Dataset:
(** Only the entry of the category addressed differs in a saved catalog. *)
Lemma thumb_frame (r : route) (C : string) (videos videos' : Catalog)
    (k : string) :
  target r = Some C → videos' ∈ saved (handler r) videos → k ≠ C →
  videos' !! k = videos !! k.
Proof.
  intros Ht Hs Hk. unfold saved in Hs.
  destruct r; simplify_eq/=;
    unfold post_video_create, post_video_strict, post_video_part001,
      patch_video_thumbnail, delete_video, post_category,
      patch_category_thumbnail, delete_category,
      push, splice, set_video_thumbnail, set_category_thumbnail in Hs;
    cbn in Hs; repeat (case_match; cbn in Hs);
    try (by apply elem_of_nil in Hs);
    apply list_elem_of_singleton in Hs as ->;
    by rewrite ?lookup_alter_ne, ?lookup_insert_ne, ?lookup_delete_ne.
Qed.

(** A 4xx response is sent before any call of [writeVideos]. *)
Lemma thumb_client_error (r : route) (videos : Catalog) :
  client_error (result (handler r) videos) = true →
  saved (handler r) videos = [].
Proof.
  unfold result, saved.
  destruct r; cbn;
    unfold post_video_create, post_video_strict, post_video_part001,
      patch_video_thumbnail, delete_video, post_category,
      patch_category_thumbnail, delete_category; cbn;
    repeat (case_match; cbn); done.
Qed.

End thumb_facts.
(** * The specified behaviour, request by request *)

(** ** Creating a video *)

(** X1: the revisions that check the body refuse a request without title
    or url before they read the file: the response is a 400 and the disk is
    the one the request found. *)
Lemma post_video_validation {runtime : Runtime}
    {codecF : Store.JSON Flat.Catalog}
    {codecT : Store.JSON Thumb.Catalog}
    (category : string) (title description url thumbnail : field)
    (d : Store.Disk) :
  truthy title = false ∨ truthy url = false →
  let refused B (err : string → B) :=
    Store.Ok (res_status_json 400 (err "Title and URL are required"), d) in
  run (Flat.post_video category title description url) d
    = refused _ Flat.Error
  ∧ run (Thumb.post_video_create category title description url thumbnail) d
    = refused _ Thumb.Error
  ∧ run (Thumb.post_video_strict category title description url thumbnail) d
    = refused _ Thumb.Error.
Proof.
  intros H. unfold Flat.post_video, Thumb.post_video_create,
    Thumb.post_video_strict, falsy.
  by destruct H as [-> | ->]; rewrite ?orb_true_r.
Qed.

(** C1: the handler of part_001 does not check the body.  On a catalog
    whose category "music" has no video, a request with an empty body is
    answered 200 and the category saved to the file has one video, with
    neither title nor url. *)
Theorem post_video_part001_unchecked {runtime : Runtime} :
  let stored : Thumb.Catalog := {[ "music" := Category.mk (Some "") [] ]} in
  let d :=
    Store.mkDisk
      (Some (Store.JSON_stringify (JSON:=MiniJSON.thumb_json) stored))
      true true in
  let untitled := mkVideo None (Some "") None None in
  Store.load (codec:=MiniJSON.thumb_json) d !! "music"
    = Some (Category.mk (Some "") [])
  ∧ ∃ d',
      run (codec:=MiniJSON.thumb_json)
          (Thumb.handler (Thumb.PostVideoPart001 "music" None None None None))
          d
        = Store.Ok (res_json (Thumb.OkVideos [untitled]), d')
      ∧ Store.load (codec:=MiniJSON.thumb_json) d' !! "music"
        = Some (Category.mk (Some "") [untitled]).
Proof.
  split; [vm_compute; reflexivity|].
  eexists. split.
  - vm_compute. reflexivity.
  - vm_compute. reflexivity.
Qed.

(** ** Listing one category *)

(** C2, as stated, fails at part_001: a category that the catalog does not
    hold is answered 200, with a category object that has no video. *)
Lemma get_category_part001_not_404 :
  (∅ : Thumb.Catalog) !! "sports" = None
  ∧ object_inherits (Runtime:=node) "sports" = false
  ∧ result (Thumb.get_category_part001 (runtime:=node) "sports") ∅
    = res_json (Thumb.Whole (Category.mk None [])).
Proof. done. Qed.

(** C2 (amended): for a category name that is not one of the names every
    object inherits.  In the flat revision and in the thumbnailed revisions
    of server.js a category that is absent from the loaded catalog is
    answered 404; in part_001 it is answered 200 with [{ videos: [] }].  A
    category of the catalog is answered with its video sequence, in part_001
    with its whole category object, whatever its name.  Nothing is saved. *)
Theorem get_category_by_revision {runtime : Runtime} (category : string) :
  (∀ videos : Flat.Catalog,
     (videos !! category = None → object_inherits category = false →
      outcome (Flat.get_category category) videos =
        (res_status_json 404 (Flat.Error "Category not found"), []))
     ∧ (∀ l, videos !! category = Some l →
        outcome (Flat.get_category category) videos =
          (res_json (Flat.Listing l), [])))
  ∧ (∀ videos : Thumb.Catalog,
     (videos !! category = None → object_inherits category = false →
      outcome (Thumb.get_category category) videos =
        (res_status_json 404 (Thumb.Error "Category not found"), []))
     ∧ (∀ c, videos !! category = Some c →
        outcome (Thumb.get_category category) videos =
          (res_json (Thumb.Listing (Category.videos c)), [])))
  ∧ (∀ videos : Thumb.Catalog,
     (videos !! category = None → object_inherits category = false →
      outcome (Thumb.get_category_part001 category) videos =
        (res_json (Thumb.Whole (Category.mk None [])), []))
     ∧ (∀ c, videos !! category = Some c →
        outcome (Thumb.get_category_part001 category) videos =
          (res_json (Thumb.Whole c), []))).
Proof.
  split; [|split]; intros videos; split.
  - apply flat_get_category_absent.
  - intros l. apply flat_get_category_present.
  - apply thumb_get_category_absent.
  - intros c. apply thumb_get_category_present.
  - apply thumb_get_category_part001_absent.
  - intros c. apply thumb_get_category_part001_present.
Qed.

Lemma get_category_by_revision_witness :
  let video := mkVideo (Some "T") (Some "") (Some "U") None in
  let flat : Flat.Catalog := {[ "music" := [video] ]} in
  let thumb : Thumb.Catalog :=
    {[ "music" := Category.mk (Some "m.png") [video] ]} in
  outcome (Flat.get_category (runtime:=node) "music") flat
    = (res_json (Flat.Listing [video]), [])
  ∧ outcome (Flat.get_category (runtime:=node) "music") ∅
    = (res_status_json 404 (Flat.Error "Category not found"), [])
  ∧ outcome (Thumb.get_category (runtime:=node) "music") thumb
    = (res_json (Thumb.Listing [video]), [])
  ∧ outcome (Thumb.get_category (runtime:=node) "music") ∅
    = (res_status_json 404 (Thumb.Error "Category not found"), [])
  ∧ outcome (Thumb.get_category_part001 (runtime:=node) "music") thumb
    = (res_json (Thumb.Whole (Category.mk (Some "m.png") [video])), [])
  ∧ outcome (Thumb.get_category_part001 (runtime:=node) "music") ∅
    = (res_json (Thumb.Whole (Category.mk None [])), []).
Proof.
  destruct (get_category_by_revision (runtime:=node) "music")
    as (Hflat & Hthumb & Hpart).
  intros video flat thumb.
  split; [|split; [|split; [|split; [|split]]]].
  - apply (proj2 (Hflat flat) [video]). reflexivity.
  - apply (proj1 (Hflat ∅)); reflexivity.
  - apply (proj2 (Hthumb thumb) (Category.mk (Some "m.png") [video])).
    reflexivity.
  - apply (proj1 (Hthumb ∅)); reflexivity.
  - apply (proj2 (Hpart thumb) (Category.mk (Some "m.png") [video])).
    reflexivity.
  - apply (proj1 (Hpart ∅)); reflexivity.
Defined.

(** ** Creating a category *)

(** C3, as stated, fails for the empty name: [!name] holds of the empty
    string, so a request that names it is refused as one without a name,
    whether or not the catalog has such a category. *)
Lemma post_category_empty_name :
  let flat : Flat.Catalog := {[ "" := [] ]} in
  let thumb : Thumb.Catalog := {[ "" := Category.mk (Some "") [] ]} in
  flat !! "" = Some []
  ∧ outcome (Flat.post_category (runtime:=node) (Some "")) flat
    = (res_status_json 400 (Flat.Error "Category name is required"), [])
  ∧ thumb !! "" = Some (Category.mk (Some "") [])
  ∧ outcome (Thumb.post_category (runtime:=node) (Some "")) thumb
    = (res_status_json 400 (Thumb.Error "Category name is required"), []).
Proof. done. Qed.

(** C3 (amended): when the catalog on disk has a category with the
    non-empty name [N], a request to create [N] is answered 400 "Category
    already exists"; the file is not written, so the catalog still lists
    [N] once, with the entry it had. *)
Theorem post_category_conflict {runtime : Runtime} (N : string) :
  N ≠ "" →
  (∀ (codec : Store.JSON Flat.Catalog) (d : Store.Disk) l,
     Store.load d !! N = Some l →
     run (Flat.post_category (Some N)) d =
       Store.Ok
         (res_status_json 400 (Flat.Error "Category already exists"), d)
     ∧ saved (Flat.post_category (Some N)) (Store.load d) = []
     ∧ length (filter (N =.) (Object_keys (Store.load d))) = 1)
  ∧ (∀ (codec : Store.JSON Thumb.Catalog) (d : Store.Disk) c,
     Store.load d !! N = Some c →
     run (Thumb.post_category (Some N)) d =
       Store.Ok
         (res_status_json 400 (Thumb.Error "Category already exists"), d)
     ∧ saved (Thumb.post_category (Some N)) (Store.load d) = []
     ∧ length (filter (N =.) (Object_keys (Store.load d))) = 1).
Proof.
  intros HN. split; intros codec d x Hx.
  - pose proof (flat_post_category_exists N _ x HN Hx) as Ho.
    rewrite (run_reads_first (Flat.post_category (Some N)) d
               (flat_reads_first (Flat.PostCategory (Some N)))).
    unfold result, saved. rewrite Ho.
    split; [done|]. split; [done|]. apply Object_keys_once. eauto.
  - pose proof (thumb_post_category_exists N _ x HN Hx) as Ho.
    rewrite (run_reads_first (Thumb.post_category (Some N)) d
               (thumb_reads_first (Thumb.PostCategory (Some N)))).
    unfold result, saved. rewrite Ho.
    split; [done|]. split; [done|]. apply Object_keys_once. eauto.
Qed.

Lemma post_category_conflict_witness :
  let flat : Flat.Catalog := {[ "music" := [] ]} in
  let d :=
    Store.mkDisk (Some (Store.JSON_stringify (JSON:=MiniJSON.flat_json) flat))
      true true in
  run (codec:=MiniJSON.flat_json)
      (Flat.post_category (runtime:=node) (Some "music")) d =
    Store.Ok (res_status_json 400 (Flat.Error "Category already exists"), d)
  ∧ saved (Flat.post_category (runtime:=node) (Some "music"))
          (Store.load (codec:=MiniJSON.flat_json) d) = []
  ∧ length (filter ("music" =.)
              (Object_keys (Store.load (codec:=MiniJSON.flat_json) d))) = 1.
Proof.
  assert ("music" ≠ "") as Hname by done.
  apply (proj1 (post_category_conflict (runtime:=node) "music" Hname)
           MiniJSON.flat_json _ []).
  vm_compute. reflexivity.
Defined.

Problem: In the records, locate each line holding the string "stated" and copy it.

Output of the task:
(** C2, as stated, fails at part_001: a category that the catalog does not
(** C3, as stated, fails for the empty name: [!name] holds of the empty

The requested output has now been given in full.